Man, he is so easy! Turning 16 around him will be awesome.
But my mom you guys…she’s proving to be much harder. I tried my same move on her. “Mama! Happy birthday, Mama! Blow out candles! Eat cake!” I started to sing, but she interrupted me quicker than Kanye interrupted Taylor Swift. “It’s not my birthday for a few more months, honey. We’ll have cake then!” I got mad, and she knew it. Probably because I also yelled, “NO! Birthday now! Annie eat cake! Mama’s birthday! Annie’s birthday!” I totally lost my cool, you guys.
I’m just a kid, so I’m not great with the poker face yet.
I keep trying to wear her down.

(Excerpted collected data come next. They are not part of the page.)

(* ===== verification/Kstring.v ===== *)
(** * Kernel string and memory primitives

    Models lib/kstring.c.  A [char *] is the list of the bytes from the
    pointer to the end of the object it points into, [None] when it is NULL;
    reading or writing behind the last byte is undefined behaviour.  The
    theorems relate the routines to the string a buffer holds, the bytes in
    front of its first NUL. *)

From stdpp Require Import base tactics numbers list.
From S2P Require Import Prelude.

Section Strings.
Context {S : Type}.

(** ** Operations *)

Fixpoint strlen_from (s : list Z) (n : Z) : ST S Z :=
  match s with
  | [] => fail Undef
  | c :: s' => if c =? 0 then ret n else strlen_from s' (n + 1)
  end.

Definition kstrlen (s : option (list Z)) : ST S Z :=
  match s with
  | None => ret 0
  | Some b => strlen_from b 0
  end.

(** Copies up to the NUL: the bytes from [d] on after the copy. *)
Fixpoint strcpy_loop (d src : list Z) : ST S (list Z) :=
  match src, d with
  | [], _ | _, [] => fail Undef
  | c :: src', _ :: d' =>
      if c =? 0 then ret (0 :: d')
      else r ← strcpy_loop d' src'; ret (c :: r)
  end.

(** The buffer at [dst] after the call. *)
Definition kstrcpy (dst src : option (list Z)) : ST S (option (list Z)) :=
  match dst, src with
  | Some d, Some s => r ← strcpy_loop d s; ret (Some r)
  | _, _ => ret dst
  end.

(** [for (i = 0; i < n - 1 && src[i]; i++) dst[i] = src[i]; dst[i] = 0],
    with [k = n - 1 - i] iterations left. *)
Fixpoint strncpy_loop (k : nat) (i : Z) (dst src : list Z) : ST S (list Z) :=
  match k with
  | O => wr dst i 0
  | Datatypes.S k' =>
      c ← rd src i;
      if c =? 0 then wr dst i 0
      else d ← wr dst i c; strncpy_loop k' (i + 1) d src
  end.

Definition kstrncpy (dst src : option (list Z)) (n : Z) : ST S (option (list Z)) :=
  match dst, src with
  | Some d, Some s =>
      if n =? 0 then ret dst
      else r ← strncpy_loop (Z.to_nat (n - 1)) 0 d s; ret (Some r)
  | _, _ => ret dst
  end.

Fixpoint strcmp_loop (a b : list Z) : ST S Z :=
  match a, b with
  | x :: a', y :: b' => if negb (x =? 0) && (x =? y) then strcmp_loop a' b' else ret (x - y)
  | _, _ => fail Undef
  end.

(** [same] is the pointer comparison [a == b]. *)
Definition kstrcmp (same : bool) (a b : option (list Z)) : ST S Z :=
  if same then ret 0
  else match a, b with
       | None, _ => ret (-1)
       | _, None => ret 1
       | Some x, Some y => strcmp_loop x y
       end.

Fixpoint strncmp_loop (n : nat) (a b : list Z) : ST S Z :=
  match n with
  | O => ret 0
  | Datatypes.S n' =>
      match a, b with
      | x :: a', y :: b' =>
          if negb (x =? y) then ret (x - y)
          else if x =? 0 then ret 0
          else strncmp_loop n' a' b'
      | _, _ => fail Undef
      end
  end.

Definition kstrncmp (a b : option (list Z)) (n : Z) : ST S Z :=
  match a, b with
  | Some x, Some y => strncmp_loop (Z.to_nat n) x y
  | Some _, None => ret 1
  | None, Some _ => ret (-1)
  | None, None => ret 0
  end.

(** [for (i = 0; i < num; i++) p[i] = c], with [k = num - i]. *)
Fixpoint memset_loop (k : nat) (i c : Z) (p : list Z) : ST S (list Z) :=
  match k with
  | O => ret p
  | Datatypes.S k' => p' ← wr p i c; memset_loop k' (i + 1) c p'
  end.

Definition kmemset (p : list Z) (value num : Z) : ST S (list Z) :=
  memset_loop (Z.to_nat num) 0 (u8 value) p.

Fixpoint memcpy_loop (k : nat) (i : Z) (d s : list Z) : ST S (list Z) :=
  match k with
  | O => ret d
  | Datatypes.S k' => x ← rd s i; d' ← wr d i x; memcpy_loop k' (i + 1) d' s
  end.

Definition kmemcpy (d s : list Z) (num : Z) : ST S (list Z) :=
  memcpy_loop (Z.to_nat num) 0 d s.

End Strings.

(** ** The string in a buffer *)

(** [buf] holds the NUL-terminated string [s]. *)
Definition holds (buf s : list Z) : Prop :=
  Forall (fun c => c <> 0) s /\ exists rest, buf = s ++ 0 :: rest.

(** The bytes in front of the first NUL. *)
Fixpoint str_of (buf : list Z) : list Z :=
  match buf with
  | [] => []
  | c :: b => if c =? 0 then [] else c :: str_of b
  end.

Lemma holds_str_of buf s : holds buf s -> str_of buf = s.
Proof.
  intros [Hs (rest & ->)]. induction Hs as [|c s Hc Hs IH]; simpl; [done|].
  rewrite (proj2 (Z.eqb_neq _ _) Hc). by rewrite IH.
Qed.

Lemma holds_intro s rest : Forall (fun c => c <> 0) s -> holds (s ++ 0 :: rest) s.
Proof. intros Hs. split; [done|eauto]. Qed.

Lemma str_of_nonzero buf : Forall (fun c => c <> 0) (str_of buf).
Proof.
  induction buf as [|c b IH]; simpl; [done|]. destruct (Z.eqb_spec c 0); [done|by constructor].
Qed.

Lemma str_of_holds buf : 0 ∈ buf -> holds buf (str_of buf).
Proof.
  induction buf as [|c b IH]; intros H; [by apply not_elem_of_nil in H|]. simpl.
  destruct (Z.eqb_spec c 0) as [->|Hc]; [by apply (holds_intro [])|].
  apply elem_of_cons in H as [?|H]; [congruence|]. destruct (IH H) as [Hf (rest & Er)].
  split; [by constructor|]. exists rest. simpl. by rewrite <- Er.
Qed.

Lemma holds_cons c buf s : c <> 0 -> holds buf s -> holds (c :: buf) (c :: s).
Proof. intros Hc [Hs (r & ->)]. split; [by constructor|by exists r]. Qed.

Lemma holds_cons_inv x buf c s : holds (x :: buf) (c :: s) -> x = c /\ c <> 0 /\ holds buf s.
Proof.
  intros [Hs (r & [= -> ->])]. apply Forall_cons in Hs as [? ?]. split_and!; [done|done|].
  split; [done|by exists r].
Qed.

Lemma holds_nil_inv buf : holds buf [] -> exists r, buf = 0 :: r.
Proof. intros [_ (r & ->)]. by exists r. Qed.

(** ** Correctness *)

Lemma strlen_from_ok {S} buf s n (st : S) :
  holds buf s -> strlen_from buf n st = Ok (n + Z.of_nat (length s), st).
Proof.
  revert buf n. induction s as [|c s IH]; intros buf n H.
  - destruct (holds_nil_inv _ H) as [r ->]. simpl. unfold ret. do 2 f_equal. lia.
  - destruct buf as [|x buf]; [by destruct H as [_ (? & ?)]|].
    apply holds_cons_inv in H as (-> & Hc & H). simpl. rewrite (proj2 (Z.eqb_neq _ _) Hc).
    rewrite IH by done. do 2 f_equal. lia.
Qed.

Lemma kstrlen_ok {S} buf s (st : S) :
  holds buf s -> kstrlen (Some buf) st = Ok (Z.of_nat (length s), st).
Proof. intros H. simpl. by rewrite (strlen_from_ok buf s) by done. Qed.

Lemma nth_holds {S} buf s i (st : S) :
  holds buf s -> (i < length s)%nat ->
  exists c, c <> 0 /\ s !! i = Some c /\ rd buf (Z.of_nat i) st = Ok (c, st).
Proof.
  intros [Hs (r & ->)] Hi. destruct (lookup_lt_is_Some_2 s i Hi) as [c Hc].
  exists c. split; [by eapply (Forall_lookup_1 _ _ _ _ Hs Hc)|]. split; [done|].
  apply rd_ok; [lia|]. rewrite Nat2Z.id, lookup_app_l by done. done.
Qed.

Lemma nth_holds_end {S} buf s (st : S) :
  holds buf s -> rd buf (Z.of_nat (length s)) st = Ok (0, st).
Proof.
  intros [Hs (r & ->)]. apply rd_ok; [lia|].
  rewrite Nat2Z.id, lookup_app_r, Nat.sub_diag by lia. done.
Qed.

(** Reading a byte of the string or its terminator. *)
Lemma rd_holds {S} buf s i (st : S) :
  holds buf s -> 0 <= i <= Z.of_nat (length s) -> rd buf i st = Ok (nthZ s i, st).
Proof.
  intros [Hs (r & ->)] Hi. rewrite rd_nthZ by (rewrite length_app; simpl; lia).
  rewrite nthZ_app by lia. destruct (Z.ltb_spec i (Z.of_nat (length s))); [done|].
  replace i with (Z.of_nat (length s)) by lia. unfold nthZ at 2. rewrite lookup_ge_None_2 by lia.
  by rewrite Z.sub_diag.
Qed.

Lemma nthZ_end s : nthZ s (Z.of_nat (length s)) = 0.
Proof. unfold nthZ. by rewrite lookup_ge_None_2 by lia. Qed.

Lemma nthZ_nonzero buf s i : holds buf s -> 0 <= i < Z.of_nat (length s) -> nthZ s i <> 0.
Proof.
  intros [Hs _] Hi. unfold nthZ. destruct (lookup_lt_is_Some_2 s (Z.to_nat i)) as [c Hc]; [lia|].
  rewrite Hc. by apply (Forall_lookup_1 _ _ _ _ Hs Hc).
Qed.

Lemma holds_drop buf s k : holds buf s -> (k <= length s)%nat -> holds (drop k buf) (drop k s).
Proof.
  intros [Hs (r & ->)] Hk. split; [by apply Forall_drop|]. exists r. by rewrite drop_app_le by done.
Qed.

Lemma holds_length buf s : holds buf s -> (length s < length buf)%nat.
Proof. intros [_ (r & ->)]. rewrite length_app. simpl. lia. Qed.

(** The copy loop, with the first [i] bytes of [s] in place. *)
Lemma strncpy_loop_ok {S} k i dst src s (st : S) :
  holds src s -> (i <= length s)%nat -> (i + k < length dst)%nat ->
  take i dst = take i s ->
  let m := (length s `min` (i + k))%nat in
  strncpy_loop k (Z.of_nat i) dst src st = Ok (take m s ++ 0 :: drop (m + 1) dst, st).
Proof.
  intros Hs. revert i dst. induction k as [|k IH]; intros i dst Hi Hd Ht m.
  - subst m. simpl. rewrite wr_ok by lia. rewrite Nat2Z.id. repeat f_equal.
    replace (length s `min` (i + 0))%nat with i by lia.
    rewrite insert_take_drop by lia. rewrite Ht. repeat f_equal. lia.
  - simpl. destruct (decide (i = length s)) as [->|Hne].
    + erewrite bind_ok by (by apply nth_holds_end). cbn [Z.eqb]. rewrite wr_ok by lia.
      rewrite Nat2Z.id. subst m. replace (length s `min` (length s + Datatypes.S k))%nat with (length s) by lia.
      rewrite insert_take_drop by lia. rewrite Ht. repeat f_equal; lia.
    + destruct (nth_holds src s i st Hs ltac:(lia)) as (c & Hc & Hl & E).
      rewrite (bind_ok _ _ _ _ _ E). rewrite (proj2 (Z.eqb_neq _ _) Hc).
      rewrite (bind_ok _ _ _ _ _ (wr_ok dst (Z.of_nat i) c st ltac:(lia))). rewrite Nat2Z.id.
      replace (Z.of_nat i + 1) with (Z.of_nat (Datatypes.S i)) by lia. rewrite IH.
      * subst m. rewrite drop_insert_lt by lia. by replace (Datatypes.S i + k)%nat with (i + Datatypes.S k)%nat by lia.
      * lia.
      * rewrite length_insert. lia.
      * rewrite (take_S_r s i c) by done. rewrite (take_S_r _ i c), take_insert_ge, Ht by (rewrite ?list_lookup_insert_eq; done || lia).
        done.
Qed.

(** [kstrncpy] stores the string, cut to [n - 1] bytes, and a NUL, and leaves
    the rest of the buffer alone. *)
Lemma kstrncpy_ok {S} dst src s n (st : S) :
  holds src s -> 0 < n <= Z.of_nat (length dst) ->
  let m := (length s `min` Z.to_nat (n - 1))%nat in
  kstrncpy (Some dst) (Some src) n st = Ok (Some (take m s ++ 0 :: drop (m + 1) dst), st).
Proof.
  intros Hs Hn m. unfold kstrncpy. rewrite (proj2 (Z.eqb_neq n 0)) by lia.
  change 0 with (Z.of_nat 0) at 1.
  erewrite bind_ok by (apply (strncpy_loop_ok _ 0 dst src s); [done|lia|lia|done]). done.
Qed.

(** The string a buffer holds after [kstrncpy]. *)
Lemma kstrncpy_holds {S} dst src s n (st : S) :
  holds src s -> 0 < n <= Z.of_nat (length dst) ->
  exists d, kstrncpy (Some dst) (Some src) n st = Ok (Some d, st) /\ length d = length dst /\
    holds d (take (Z.to_nat (n - 1)) s).
Proof.
  intros Hs Hn. rewrite (kstrncpy_ok dst src s n st Hs Hn). eexists. split; [done|].
  split.
  - rewrite length_app, length_take. simpl. rewrite length_drop. lia.
  - assert (take (length s `min` Z.to_nat (n - 1)) s = take (Z.to_nat (n - 1)) s) as ->.
    { destruct (decide (length s <= Z.to_nat (n - 1))%nat).
      - rewrite Nat.min_l, !take_ge by lia. done.
      - by rewrite Nat.min_r by lia. }
    apply holds_intro, Forall_take, Hs.
Qed.

(** Lexicographic order of two strings, NUL being smaller than every byte. *)
Fixpoint str_compare (s t : list Z) : Z :=
  match s, t with
  | [], [] => 0
  | [], c :: _ => - c
  | c :: _, [] => c
  | c :: s', d :: t' => if c =? d then str_compare s' t' else c - d
  end.

Lemma str_compare_eq s t :
  Forall (fun c => c <> 0) s -> Forall (fun c => c <> 0) t -> str_compare s t = 0 <-> s = t.
Proof.
  revert t. induction s as [|c s IH]; intros [|d t] Hs Ht; simpl; try done.
  - apply Forall_cons in Ht as [? _]. split; [lia|done].
  - apply Forall_cons in Hs as [? _]. split; [lia|done].
  - apply Forall_cons in Hs as [? Hs], Ht as [? Ht]. destruct (Z.eqb_spec c d) as [->|].
    + rewrite IH by done. split; [by intros ->|by intros [= ->]].
    + split; [lia|congruence].
Qed.

Lemma strcmp_loop_ok {S} a b s t (st : S) :
  holds a s -> holds b t -> strcmp_loop a b st = Ok (str_compare s t, st).
Proof.
  revert a b t. induction s as [|c s IH]; intros a b t Ha Hb.
  - destruct (holds_nil_inv _ Ha) as [r ->]. destruct t as [|d t].
    + destruct (holds_nil_inv _ Hb) as [r' ->]. done.
    + destruct b as [|y b]; [by destruct Hb as [_ (? & ?)]|].
      apply holds_cons_inv in Hb as (-> & Hd & _). done.
  - destruct a as [|x a]; [by destruct Ha as [_ (? & ?)]|].
    apply holds_cons_inv in Ha as (-> & Hc & Ha). destruct t as [|d t].
    + destruct (holds_nil_inv _ Hb) as [r' ->]. simpl. rewrite (proj2 (Z.eqb_neq _ _) Hc). simpl.
      unfold ret. do 2 f_equal. lia.
    + destruct b as [|y b]; [by destruct Hb as [_ (? & ?)]|].
      apply holds_cons_inv in Hb as (-> & Hd & Hb). simpl. rewrite (proj2 (Z.eqb_neq _ _) Hc). simpl.
      destruct (c =? d); [by apply IH|done].
Qed.

Lemma kstrcmp_ok {S} a b s t (st : S) :
  holds a s -> holds b t -> kstrcmp false (Some a) (Some b) st = Ok (str_compare s t, st).
Proof. apply strcmp_loop_ok. Qed.

Lemma strncmp_loop_ok {S} n a b s t (st : S) :
  holds a s -> holds b t -> strncmp_loop n a b st = Ok (str_compare (take n s) (take n t), st).
Proof.
  revert a b s t. induction n as [|n IH]; intros a b s t Ha Hb; [done|].
  destruct s as [|c s], t as [|d t].
  - destruct (holds_nil_inv _ Ha) as [r ->], (holds_nil_inv _ Hb) as [r' ->]. done.
  - destruct (holds_nil_inv _ Ha) as [r ->], b as [|y b]; [by destruct Hb as [_ (? & ?)]|].
    apply holds_cons_inv in Hb as (-> & Hd & _). cbn [strncmp_loop].
    rewrite (proj2 (Z.eqb_neq 0 d)) by done. done.
  - destruct (holds_nil_inv _ Hb) as [r ->], a as [|x a]; [by destruct Ha as [_ (? & ?)]|].
    apply holds_cons_inv in Ha as (-> & Hc & _). cbn [strncmp_loop].
    rewrite (proj2 (Z.eqb_neq c 0)) by done. simpl. unfold ret. do 2 f_equal. lia.
  - destruct a as [|x a], b as [|y b]; try (by destruct Ha as [_ (? & ?)]); [by destruct Hb as [_ (? & ?)]|].
    apply holds_cons_inv in Ha as (-> & Hc & Ha). apply holds_cons_inv in Hb as (-> & Hd & Hb).
    simpl. destruct (Z.eqb_spec c d) as [<-|]; simpl; [|done].
    rewrite (proj2 (Z.eqb_neq _ _) Hc). by apply IH.
Qed.

Lemma memset_loop_ok {S} k i c p (st : S) :
  (i + k <= length p)%nat ->
  memset_loop k (Z.of_nat i) c p st = Ok (take i p ++ replicate k c ++ drop (i + k) p, st).
Proof.
  revert i p. induction k as [|k IH]; intros i p Hl; simpl.
  - rewrite Nat.add_0_r, take_drop. done.
  - rewrite (bind_ok _ _ _ _ _ (wr_ok p (Z.of_nat i) c st ltac:(lia))), Nat2Z.id.
    replace (Z.of_nat i + 1) with (Z.of_nat (Datatypes.S i)) by lia.
    rewrite IH by (rewrite length_insert; lia). do 2 f_equal.
    rewrite drop_insert_lt by lia.
    rewrite (take_S_r _ i c) by (rewrite list_lookup_insert_eq; done || lia).
    rewrite take_insert_ge, <- app_assoc by lia. simpl. by rewrite Nat.add_succ_r.
Qed.

Lemma kmemset_ok {S} p value n (st : S) :
  0 <= n <= Z.of_nat (length p) ->
  kmemset p value n st = Ok (replicate (Z.to_nat n) (u8 value) ++ drop (Z.to_nat n) p, st).
Proof.
  intros Hn. unfold kmemset. change 0 with (Z.of_nat 0) at 1. rewrite memset_loop_ok by lia. done.
Qed.

Lemma memcpy_loop_ok {S} k i d s (st : S) :
  (i + k <= length d)%nat -> (i + k <= length s)%nat ->
  memcpy_loop k (Z.of_nat i) d s st = Ok (take i d ++ take k (drop i s) ++ drop (i + k) d, st).
Proof.
  revert i d. induction k as [|k IH]; intros i d Hd Hs; simpl.
  - rewrite Nat.add_0_r, take_drop. done.
  - destruct (lookup_lt_is_Some_2 s i ltac:(lia)) as [x Hx].
    erewrite bind_ok by (apply rd_ok; [lia|by rewrite Nat2Z.id]).
    rewrite (bind_ok _ _ _ _ _ (wr_ok d (Z.of_nat i) x st ltac:(lia))), Nat2Z.id.
    replace (Z.of_nat i + 1) with (Z.of_nat (Datatypes.S i)) by lia.
    rewrite IH by (rewrite ?length_insert; lia). do 2 f_equal.
    rewrite drop_insert_lt by lia.
    rewrite (take_S_r _ i x) by (rewrite list_lookup_insert_eq; done || lia).
    rewrite take_insert_ge, <- app_assoc by lia. rewrite (drop_S s x i) by done.
    simpl. by rewrite Nat.add_succ_r.
Qed.

Lemma kmemcpy_ok {S} d s n (st : S) :
  0 <= n <= Z.of_nat (length d) -> n <= Z.of_nat (length s) ->
  kmemcpy d s n st = Ok (take (Z.to_nat n) s ++ drop (Z.to_nat n) d, st).
Proof.
  intros Hd Hs. unfold kmemcpy. change 0 with (Z.of_nat 0) at 1.
  rewrite memcpy_loop_ok by lia. done.
Qed.


(** ** Properties *)

(** C38: The ring buffer refines a bounded FIFO queue.  Started by
    [ringbuf_init] on an array of [2^k] bytes, every sequence of bulk writes,
    bulk reads, discards and clears runs without leaving the array and gives
    the results of the same operations on a list of capacity [2^k - 1]: a write
    accepts exactly what fits, reads return the accepted bytes in order, none
    lost and none twice. *)
Theorem ringbuf_refines_queue k rb os :
  0 <= k <= 31 -> Z.of_nat (length (rb_data rb)) = 2 ^ k -> Forall rb_op_ok os ->
  exists rb', run_rb_ops os (ringbuf_init (2 ^ k) rb) =
      Ok (fst (queue_ops (Z.to_nat (2 ^ k - 1)) os []), rb') /\
    ringbuf_wf rb' /\
    rb_contents rb' = snd (queue_ops (Z.to_nat (2 ^ k - 1)) os []).
Proof.
  intros Hk Hd Hos.
  pose proof (Z.pow_pos_nonneg 2 k ltac:(lia) ltac:(lia)) as Hp.
  assert (2 ^ k <= 2 ^ 31) as Hp31 by (apply Z.pow_le_mono_r; lia).
  assert (ringbuf_wf (ringbuf_init (2 ^ k) rb)) as H.
  { constructor; simpl; eauto; try lia. apply u32_id. unfold is_u32. lia. }
  assert (rb_contents (ringbuf_init (2 ^ k) rb) = []) as E.
  { unfold rb_contents, rb_len. simpl. by rewrite Z.mod_0_l by lia. }
  assert (rb_size (ringbuf_init (2 ^ k) rb) = 2 ^ k) as Hs by done.
  rewrite <- E. clear E Hd. revert H Hs.
  generalize (ringbuf_init (2 ^ k) rb). clear rb.
  induction Hos as [|o os Ho Hos IH]; intros rb H Hs; simpl; [eauto|].
  destruct (run_rb_op_refines rb o H Ho) as (rb1 & E1 & H1 & Hs1 & Hc1).
  rewrite Hs in *. destruct (IH rb1 H1 Hs1) as (rb2 & E2 & H2 & Hc2).
  unfold bind. rewrite E1, E2. rewrite Hc1 in *. exists rb2.
  destruct (queue_op _ o _) as [r q1]. simpl in *.
  by destruct (queue_ops _ os q1) as [rs q2].
Qed.

Lemma ringbuf_refines_queue_witness :
  exists rb', run_rb_ops [RbWrite [1;2;3;4;5]; RbRead 2; RbWrite [6;7;8]; RbDiscard 1; RbRead 9]
      (ringbuf_init (2 ^ 3) (Ringbuf 0 0 0 0 (replicate 8 0))) =
      Ok (fst (queue_ops (Z.to_nat (2 ^ 3 - 1))
        [RbWrite [1;2;3;4;5]; RbRead 2; RbWrite [6;7;8]; RbDiscard 1; RbRead 9] []), rb') /\
    ringbuf_wf rb' /\
    rb_contents rb' = snd (queue_ops (Z.to_nat (2 ^ 3 - 1))
        [RbWrite [1;2;3;4;5]; RbRead 2; RbWrite [6;7;8]; RbDiscard 1; RbRead 9] []).
Proof.
  apply (ringbuf_refines_queue 3 (Ringbuf 0 0 0 0 (replicate 8 0))).
  - lia.
  - reflexivity.
  - repeat constructor; simpl; lia.
Defined.

(** The ring's queries agree with the queue it represents: [readable] is
    the queue's length, [writable] the free room, [empty] and [full] their
    extreme values, and [peek] returns the oldest byte without removing it. *)
Theorem ringbuf_queries rb :
  ringbuf_wf rb ->
  let q := rb_contents rb in
  let n := Z.of_nat (length q) in
  ringbuf_readable rb = n /\
  ringbuf_writable rb = rb_size rb - 1 - n /\
  ringbuf_empty rb = bool_decide (q = []) /\
  ringbuf_full rb = bool_decide (n = rb_size rb - 1) /\
  ringbuf_peek rb = Ok (head q, rb).
Proof.
  intros H q n. pose proof (length_contents rb H) as L. fold q n in L.
  pose proof (rb_len_bounds rb H) as Hb. pose proof (size_bounds rb H) as Hs.
  unfold ringbuf_readable, ringbuf_writable. rewrite !mask_mod by done.
  split; [done|]. split.
  { replace (rb_tail rb - rb_head rb - 1) with (-1 - (rb_head rb - rb_tail rb)) by lia.
    rewrite <- Zminus_mod_idemp_r. fold (rb_len rb).
    replace (-1 - rb_len rb) with (rb_size rb - 1 - rb_len rb + (-1) * rb_size rb) by lia.
    rewrite Z.mod_add by lia. rewrite Z.mod_small; lia. }
  pose proof (empty_spec rb H) as He. fold q in He.
  split; [done|]. split.
  { unfold ringbuf_full. rewrite push_next_eq, L by done. apply eqb_bool_decide. }
  unfold ringbuf_peek, bind, gets, id. rewrite Z.eqb_sym.
  fold (ringbuf_empty rb). rewrite He. case_bool_decide as E; [by rewrite E|].
  rewrite rd_nthZ by (rewrite (wf_data rb H); apply H).
  unfold q. rewrite contents_cons; [done|done|].
  destruct (decide (rb_len rb = 0)) as [E0|]; [|lia]. destruct E.
  apply nil_length_inv. lia.
Qed.

Lemma ringbuf_queries_witness :
  ringbuf_peek (Ringbuf 1 6 8 7 [10;11;12;13;14;15;16;17]) =
    Ok (Some 16, Ringbuf 1 6 8 7 [10;11;12;13;14;15;16;17]).
Proof.
  assert (ringbuf_wf (Ringbuf 1 6 8 7 [10;11;12;13;14;15;16;17])) as H.
  { constructor; simpl; try lia. exists 3. lia. }
  apply (ringbuf_queries _ H).
Defined.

Every morning I greet her with, “Happy birthday, Mama!” but she seems totally unimpressed with my cuteness. I don’t understand! Why doesn’t she want to have cake every day? When I’m a grown up, I’ll eat cake for every meal.
My mama says that birthdays are special and are only celebrated once a year. I think that’s poop! I want to celebrate birthdays every day! A vote for Team Annie means cake for everyone, and a new bag of plastic choking hazards every day.
Happy birthday! Peace out!
~Anniedictated, not read (because I can’t read)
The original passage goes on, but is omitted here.